Sigmoid diverticular abscess perforation may be provoked by steroids, and to a lesser extent NSAIDs, in rheumatic conditions ( Mpofu et al., Ann Rheum Dis 2004;63:558–90). Indeed, Robin has seen such a case, although the problem was not making the diagnosis but deciding what to do, as the patient had turned their face to the wall. But undoubtedly there are robust patients who would want to be resuscitated, and being aware of the risk might just make it less of a risk (though where Robin works there seems to be a very poor institutional memory for the ‘flesh eating virus’ that provokes necrotising fasciitis, suggesting that experience is important).

And lest you think that Robin is overdoing the Annals, readers should know that an oversight led to his subscription lapsing, and he is catching up. Funny, then, that it took him four months to notice.

Money, of course, is a funny thing, and Robin's work in a relatively underprivileged area does not bring much sight of it (having said which, he is always amazed by how often the most unlikely present-bearers arrive). So it was with interest that he heard how one of his RA patients had decided to find out more about a shabby African woodcarving he had inherited, and taken it to Sotheby's. One thing led to another, and it went for sale in New York—see http://search.sothebys.com/jsps/live/lot/LotDetail.jsp?sale_number=N07996&live_lot_id=60. Strange how something so important (it was the most expensive item in the sale) could have languished so long in a suburban back street.

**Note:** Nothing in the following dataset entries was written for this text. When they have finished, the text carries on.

(** The sizes that are read and written in one go. *)
Definition width_of (sz : Z) : option nat :=
  if sz =? 1 then Some 1%nat else if sz =? 2 then Some 2%nat else if sz =? 4 then Some 4%nat
  else if sz =? 8 then Some 8%nat else None.

Section init.
Context {P : Parser} {F : SoftFloat} {FF : FoldFloat}.

(** ** The tree of an initializer *)

Fixpoint new_initializer_ (fuel : nat) (ty : Z) (is_flexible : bool) : M Z :=
  match fuel with O => stop CcNoFuel | S fuel =>
  init ← calloc_init (init0 <| in_ty := ty |>) ;
  t ← rt id ty ;
  if is_kind_of TY_ARRAY t then
    if is_flexible && (ct_size t <? 0) then wi init (fun i => i <| in_flexible := true |>) ;; mret init else
    children ← foldM (fun acc _ => c ← new_initializer_ fuel (ct_base t) false ; mret (acc ++ [c]))
                 [] (seq 0 (Z.to_nat (ct_array_len t))) ;
    wi init (fun i => i <| in_children := children |>) ;; mret init
  else if is_record t then
    mems ← chain (rm cm_next) (ct_members t) ;
    wi init (fun i => i <| in_children := replicate (length mems) 0 |>) ;;
    foldM (fun _ mem =>
      m ← rm id mem ;
      child ← (if is_flexible && ct_flexible t && (cm_next m =? 0)
               then calloc_init (init0 <| in_ty := cm_ty m |> <| in_flexible := true |>)
               else new_initializer_ fuel (cm_ty m) false) ;
      if (cm_idx m <? 0) || (Z.of_nat (length mems) <=? cm_idx m) then stop CcUndefined
      else wi init (fun i => i <| in_children ::= <[Z.to_nat (cm_idx m) := child]> |>)) tt mems ;;
    mret init
  else mret init
  end.
Definition new_initializer (ty : Z) (is_flexible : bool) : M Z := new_initializer_ p_fuel ty is_flexible.

(** [init->children[i]]. *)
Definition child (init i : Z) : M Z :=
  c ← ri in_children init ; if i <? 0 then stop CcUndefined else found (c !! Z.to_nat i).

(** [*init = *new_initializer(array_of(init->ty->base, len), false)]. *)
Definition resize (init len : Z) : M unit :=
  ty ← ri in_ty init ; base ← rt ct_base ty ;
  a ← array_of base len ; n ← new_initializer a false ; r ← ri id n ; wi init (fun _ => r).

(** ** Strings *)

(** The bytes of [tok->str] and its zero, and [tok->ty->array_len]. *)
Definition string_bytes (tok : Z) : M (list Z * Z) :=
  t ← rk id tok ;
  match t_ty t with
  | ArrayTy base len =>
      size ← rt ct_size base ;
      mret (concat (map (bytes_le (Z.to_nat size)) (t_str t ++ [0])), len)
  | _ => stop CcUndefined
  end.

Definition string_initializer (tok init : Z) : M Z :=
  '(bytes, slen) ← string_bytes tok ;
  flex ← ri in_flexible init ;
  (if (flex : bool) then resize init slen else mret tt) ;;
  ty ← ri in_ty init ; t ← rt id ty ;
  let len := Z.min (ct_array_len t) slen in
  size ← rt ct_size (ct_base t) ;
  (if (size =? 1) || (size =? 2) || (size =? 4) then
     foldM (fun _ i =>
       bs ← found (slice bytes (Z.of_nat i * size) (Z.to_nat size)) ;
       let v := value_le bs in
       n ← new_num (if size =? 1 then sext8 v else v) tok ;
       c ← child init (Z.of_nat i) ; wi c (fun r => r <| in_expr := n |>)) tt (seq 0 (Z.to_nat len))
   else unreachable) ;;
  nxt tok.

(** ** Designators *)

(** [*begin], [*end] and [*rest]. *)
Definition array_designator (tok ty : Z) : M (Z * Z * Z) :=
  n ← nxt tok ; '(b, tok) ← const_int n ;
  len ← rt ct_array_len ty ;
  if b >=? len then err_tok tok "array designator index exceeds array bounds" else
  d ← eqt tok "..." ;
  '(e, tok) ← (if (d : bool) then
      n ← nxt tok ; '(e, tok) ← const_int n ;
      if e >=? len then err_tok tok "array designator index exceeds array bounds" else
      if e <? b then
        err_text tok (str "array designator range [" ++ int_text b ++ str ", " ++ int_text e ++ str "] is empty")
      else mret (e, tok)
    else mret (b, tok)) ;
  rest ← skip tok "]" ; mret (b, e, rest).

Definition struct_designator (tok ty : Z) : M (Z * Z) :=
  let start := tok in
  tok ← skip tok "." ;
  k ← is_tk tok TK_IDENT ;
  if negb k then err_tok tok "expected a field designator" else
  first ← rt ct_members ty ;
  loopM p_fuel (fun mem =>
    if mem =? 0 then err_tok tok "struct has no such member" else
    m ← rm id mem ;
    s ← rt (is_kind_of TY_STRUCT) (cm_ty m) ;
    if s && (cm_name m =? 0) then
      f ← get_struct_member (cm_ty m) tok ;
      if negb (f =? 0) then mret (inr (mem, start)) else mret (inl (cm_next m))
    else
      a ← rk lexeme (cm_name m) ; b ← rk lexeme tok ;
      if bool_decide (a = b) then rest ← nxt tok ; mret (inr (mem, rest)) else mret (inl (cm_next m))) first.

(** The child of a member. *)
Definition member_child (init mem : Z) : M Z := i ← rm cm_idx mem ; child init i.

(** ** The elements of an array *)

(** One element of the list in braces; [dummy] takes it. *)
Definition count_array_init_elements (tok ty : Z) : M Z :=
  base ← rt ct_base ty ;
  dummy ← new_initializer base true ;
  loopM p_fuel (fun '(tok, first, i, mx) =>
    e ← consume_end tok ;
    match e with Some _ => mret (inr mx) | None =>
    tok ← (if (first : bool) then mret tok else skip tok ",") ;
    b ← eqt tok "[" ;
    '(i, tok) ← (if (b : bool) then
        n ← nxt tok ; '(i, tok) ← const_int n ;
        d ← eqt tok "..." ;
        '(i, tok) ← (if (d : bool) then n ← nxt tok ; const_int n else mret (i, tok)) ;
        tok ← skip tok "]" ; tok ← p_designation tok dummy ; mret (i, tok)
      else tok ← p_initializer2 tok dummy ; mret (i, tok)) ;
    mret (inl (tok, false, i +! 1, Z.max mx (i +! 1)))
    end) (tok, true, 0, 0).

Sadly he had decided that going to New York to see the auction was less important than coming to see Robin—though I doubt my consultation was worth the hammer price of $450,000.

Robin now is not averse to writing sometimes bits of verse (clever that). But he has been upstaged by a patient, Chris Dyos, in an exchange of rhyme—who has written an ode to his rheumatologist thus:

My arm aches and a lousy numbness pains

My joints as if of hooch or plonk I’d drunk;

Which ought to have been emptied down the drains

Along with Jacob's Creek and other junk ...

This is submitted as an incomplete fragment, and Robin will be pleased to share the rest, if it emerges through the haze—not of red wine though (and Robin certainly has no objection to a nice bottle of Shiraz on a cold evening) because the methotrexate precludes such indulgence.